=== Activity ===
Would you output the entries below only from the line containing "(** The tasks" through the line containing "apply bind_Ok in H as (rs", exactly as they stand and with both ends included?

━━━━━ Exercise data ━━━━━

Lemma chunks_spans ctx chunkers inputs text m id cs c :
  chunkers_faithful -> aligned text -> char_count text < 2 ^ 63 ->
  (0 < chunker_concurrent_requests (ctx_config ctx))%nat ->
  inputs_of text inputs -> chunks ctx chunkers inputs = Ok m ->
  m !! id = Some cs -> c ∈ cs -> chunk_of text c.
Proof.
  intros HF Ha Hn Hc Hin. unfold chunks. destruct inputs as [|i0 inputs].
  { intros [= <-]. by rewrite lookup_empty. }
  set (ins := i0 :: inputs) in *.
  intros (rs & Hrs & (l & Hl & [= <-])%bind_Ok)%bind_Ok Hm Hcs.
  apply try_join_all_Ok in Hrs as ->. apply collect_Ok in Hl.
  apply hash_collect_lookup_Some in Hm.
  assert (Hok : Ok (id, cs) ∈ chunker_task ctx ins <$> chunkers).
  { rewrite Hl. apply list_elem_of_fmap. by exists (id, cs). }
  apply list_elem_of_fmap in Hok as (id' & Htask & _). symmetry in Htask.
  apply chunker_task_Ok in Htask as [Hid Hall]; [|done]. simpl in *. subst id'.
  destruct (Hall c Hcs) as ([off t] & cs' & Hi & Hci & Hc').
  eapply chunk_input_spans; try done. by apply Hin.
Qed.

Lemma detect_text_contents_spans client headers id params cs r d text :
  detectors_faithful -> aligned text -> char_count text < 2 ^ 63 ->
  (forall c, c ∈ cs -> chunk_of text c) ->
  detect_text_contents client headers id params cs true = Ok r -> d ∈ r ->
  det_detector_id d = Some id /\ exists s e t,
    det_start d = Some s /\ det_end d = Some e /\ det_text d = Some t /\ span_of text s e t.
Proof.
  intros HF Ha Hn Hcs H Hd. assert (Hn' : char_count text < 2 ^ 64) by lia.
  destruct (elem_of_detect_text_contents _ _ _ _ _ _ _ _ H Hd)
    as (response & c & resp & x & E & Hz & Hx & ->).
  split; [done|]. simpl.
  assert (Hc : c ∈ cs) by (by eapply elem_of_zip_l).
  assert (Hz' : (chunk_text c, resp) ∈ zip (chunk_text <$> cs) response).
  { rewrite zip_fmap_l. apply list_elem_of_fmap. by exists (c, resp). }
  specialize (HF _ _ _ _ _ _ E _ _ _ Hz' Hx). specialize (Hcs c Hc).
  pose proof (span_of_trans _ _ _ _ _ _ _ Ha Hn' Hcs HF) as Ht.
  eexists _, _, _. split; [done|]. split; [done|]. split; [done|].
  destruct HF as (H1 & H2 & _), Hcs as (H3 & H4 & _), Ht as (H5 & H6 & H7).
  rewrite !usize_add_small by lia.
  rewrite (Z.add_comm (car_start x)), (Z.add_comm (car_end x)). by split; [|split].
Qed.
End spans.

(** ** Properties *)
Section tasks_properties.
Context {SJ : SerdeJson} {RT : Runtime} {RL : RuntimeLaws RT} {CN : Connector} {SV : Services}.

(** The threshold that applies to a detector of a request. *)
Definition threshold_of (ctx : Context) (dets : gmap string DetectorParams) (id : string) (th : f64)
    : Prop :=
  exists params config, dets !! id = Some params /\ detector (ctx_config ctx) id = Some config /\
    th = default (default_threshold config) (params !! THRESHOLD_PARAM ≫= value_as_f64).

(** The requested detectors are configured, and they and their chunkers have
    clients. *)
Definition detectors_available (ctx : Context) (dets : gmap string DetectorParams) : Prop :=
  forall id, is_Some (dets !! id) -> exists config,
    detector (ctx_config ctx) id = Some config /\
    is_Some (client_map_get KDetector id (ctx_clients ctx)).

Lemma contents_task_inv ctx headers id params cs r :
  contents_task ctx headers id params cs = Ok r ->
  exists config client r0,
    detector (ctx_config ctx) id = Some config /\
    client_map_get KDetector id (ctx_clients ctx) = Some client /\
    detect_text_contents client headers id (pop_threshold params).2 cs true = Ok r0 /\
    r = above (default (default_threshold config) (pop_threshold params).1) r0.
Proof.
  unfold contents_task. intros ([th p] & Ht & H)%bind_Ok.
  apply detector_threshold_Ok in Ht as (config & Hc & -> & ->).
  apply bind_Ok in H as (client & Hcl & (r0 & Hr & [= <-])%bind_Ok).
  unfold detector_client_of in Hcl.
  destruct (client_map_get KDetector id (ctx_clients ctx)); [|done]. injection Hcl as ->.
  by exists config, client, r0.
Qed.

(** The tasks behind a successful text contents detection. *)
Lemma text_contents_detections_inv ctx headers dets inputs r :
  (0 < detector_concurrent_requests (ctx_config ctx))%nat ->
  text_contents_detections ctx headers dets inputs = Ok r ->
  exists chunkers chunk_map, chunks ctx chunkers inputs = Ok chunk_map /\
  (forall d, d ∈ r -> exists id params config cs l,
    dets !! id = Some params /\ detector (ctx_config ctx) id = Some config /\
    chunk_map !! detector_chunker_id config = Some cs /\
    contents_task ctx headers id params cs = Ok l /\ d ∈ l).
Proof.
  unfold text_contents_detections. intros Hn (chunkers & _ & H)%bind_Ok.
  apply bind_Ok in H as (chunk_map & Hcm & H). apply bind_Ok in H as (ins & Hins & H).
  apply bind_Ok in H as (rs & Hrs & [= <-]). exists chunkers, chunk_map. split; [done|].
  intros d Hd. rewrite sort_by_key_perm in Hd. apply list_elem_of_join in Hd as (l & Hd & Hl).
  apply run_tasks_Ok in Hrs as (rs' & E & HP); [|done]. rewrite HP in Hl.
  assert (Hok : Ok l ∈ (fun '(id, params, cs) => contents_task ctx headers id params cs) <$> ins).
  { rewrite E. apply list_elem_of_fmap. by exists l. }
  apply list_elem_of_fmap in Hok as ([[id params] cs] & Htask & Hin).
  apply collect_Ok in Hins.
  assert (Hok : Ok (id, params, cs) ∈ Ok (E := OrchError) <$> ins).
  { apply list_elem_of_fmap. by eexists. }
  rewrite <- Hins in Hok. apply list_elem_of_fmap in Hok as ([id' params'] & Hok & Hdet).
  apply elem_of_hash_iter in Hdet. symmetry in Hok.
  apply bind_Ok in Hok as (config & Hc & (cs' & Hcs & [= -> -> ->])%bind_Ok).
  destruct (detector (ctx_config ctx) id) as [config'|] eqn:Ec; [|done]. injection Hc as ->.
  destruct (chunk_map !! detector_chunker_id config) as [cs'|] eqn:Em; [|done]. injection Hcs as ->.
  by exists id, params, config, cs, l.
Qed.

(** The detection reports a part of [text]. *)
Definition exact_span (text : string) (d : Detection) : Prop :=
  exists s e t, det_start d = Some s /\ det_end d = Some e /\ det_text d = Some t /\
    span_of text s e t.

(** The detection is a requested detector's and reaches its threshold. *)
Definition meets_threshold (ctx : Context) (dets : gmap string DetectorParams) (d : Detection)
    : Prop :=
  exists id th, det_detector_id d = Some id /\ threshold_of ctx dets id th /\
    f64_ge (det_score d) th = true.

Lemma text_contents_detections_spans ctx headers dets inputs text r d :
  chunkers_faithful -> detectors_faithful -> concurrency_positive ctx ->
  aligned text -> char_count text < 2 ^ 63 -> inputs_of text inputs ->
  text_contents_detections ctx headers dets inputs = Ok r -> d ∈ r ->
  exact_span text d /\ meets_threshold ctx dets d.
Proof.
  intros HCF HDF [Hd Hc] Ha Hn Hin H Hdr.
  destruct (text_contents_detections_inv _ _ _ _ _ Hd H) as (chunkers & cm & Hcm & Hall).
  destruct (Hall d Hdr) as (id & params & config & cs & l & Hp & Hcfg & Hcs & Ht & Hdl).
  apply contents_task_inv in Ht as (config' & client & r0 & Hcfg' & _ & Hdt & ->).
  rewrite Hcfg in Hcfg'. injection Hcfg' as <-.
  apply elem_of_above in Hdl as [Hge Hd0].
  assert (Hch : forall c, c ∈ cs -> chunk_of text c) by (intros; by eapply chunks_spans).
  destruct (detect_text_contents_spans _ _ _ _ _ _ _ text HDF Ha Hn Hch Hdt Hd0) as [Hid Hspan].
  split; [exact Hspan|]. exists id, (default (default_threshold config) (pop_threshold params).1).
  split; [done|]. split; [|done]. by exists params, config.
Qed.

(** Whatever the services answer, contents detections have a span. *)
Lemma text_contents_detections_has_span ctx headers dets inputs r d :
  concurrency_positive ctx ->
  text_contents_detections ctx headers dets inputs = Ok r -> d ∈ r -> has_span d.
Proof.
  intros [Hn _] H Hd. destruct (text_contents_detections_inv _ _ _ _ _ Hn H) as (? & cm & _ & Hall).
  destruct (Hall d Hd) as (id & params & config & cs & l & _ & _ & _ & Ht & Hdl).
  apply contents_task_inv in Ht as (config' & client & r0 & _ & _ & Hdt & ->).
  apply elem_of_above in Hdl as [_ Hd0].
  destruct (elem_of_detect_text_contents _ _ _ _ _ _ _ _ Hdt Hd0) as (resp & c & res & y & _ & _ & _ & ->).
  unfold has_span. simpl. eauto.
Qed.

Lemma text_contents_detections_sorted ctx headers dets inputs r :
  text_contents_detections ctx headers dets inputs = Ok r ->
  StronglySorted (key_le det_start) r.
Proof.
  unfold text_contents_detections. intros (? & _ & H)%bind_Ok.
  apply bind_Ok in H as (? & _ & H). apply bind_Ok in H as (? & _ & H).
  apply bind_Ok in H as (? & _ & [= <-]). apply sort_by_key_sorted.
Qed.

Lemma inputs_of_whole text : char_count text < 2 ^ 63 -> inputs_of text [(0, text)].
Proof.
  intros Hn off t [= -> ->]%list_elem_of_singleton. rewrite Z.add_0_l. apply span_of_whole. lia.
Qed.

(** Every detection returned by text contents detection reports a span of
    the text the inputs were cut from: its start and end are code point indices
    within that text, and its text is exactly the slice they denote; it carries
    the id of a requested detector and a score of at least that detector's
    threshold (the requested one, or else the configured default); and the
    detections are sorted by start.  This holds for every interleaving of the
    chunker and detector requests, whichever chunkers the detectors use. *)
Theorem text_contents_detections_sound ctx headers dets inputs text r :
  chunkers_faithful -> detectors_faithful -> concurrency_positive ctx ->
  aligned text -> char_count text < 2 ^ 63 -> inputs_of text inputs ->
  text_contents_detections ctx headers dets inputs = Ok r ->
  StronglySorted (key_le det_start) r /\
  forall d, d ∈ r -> exact_span text d /\ meets_threshold ctx dets d.
Proof.
  intros HCF HDF Hc Ha Hn Hin H. split; [by eapply text_contents_detections_sorted|].
  intros d. by apply text_contents_detections_spans with headers inputs.
Qed.

Lemma detector_threshold_no_panic site ctx id params :
  is_Some (detector (ctx_config ctx) id) -> no_panic (detector_threshold site ctx id params).
Proof.
  intros [d Hd]. unfold detector_threshold. rewrite Hd. simpl. by destruct (pop_threshold params).
Qed.

Lemma detectors_available_configured ctx dets :
  detectors_available ctx dets ->
  forall id, is_Some (dets !! id) -> is_Some (detector (ctx_config ctx) id).
Proof. intros Hav id Hid. destruct (Hav id Hid) as (config & ? & _). by exists config. Qed.

Lemma chunks_no_panic ctx chunkers inputs : no_panic (chunks ctx chunkers inputs).
Proof.
  unfold chunks. destruct inputs; [done|]. apply no_panic_bind; [apply try_join_all_no_panic|].
  intros rs Hrs. apply no_panic_bind; [|done]. by eapply collect_no_panic, try_join_all_results.
Qed.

━━━━━

=== Solution for this exercise ===
(** The tasks behind a successful text contents detection. *)
Lemma text_contents_detections_inv ctx headers dets inputs r :
  (0 < detector_concurrent_requests (ctx_config ctx))%nat ->
  text_contents_detections ctx headers dets inputs = Ok r ->
  exists chunkers chunk_map, chunks ctx chunkers inputs = Ok chunk_map /\
  (forall d, d ∈ r -> exists id params config cs l,
    dets !! id = Some params /\ detector (ctx_config ctx) id = Some config /\
    chunk_map !! detector_chunker_id config = Some cs /\
    contents_task ctx headers id params cs = Ok l /\ d ∈ l).
Proof.
  unfold text_contents_detections. intros Hn (chunkers & _ & H)%bind_Ok.
  apply bind_Ok in H as (chunk_map & Hcm & H). apply bind_Ok in H as (ins & Hins & H).
  apply bind_Ok in H as (rs & Hrs & [= <-]). exists chunkers, chunk_map. split; [done|].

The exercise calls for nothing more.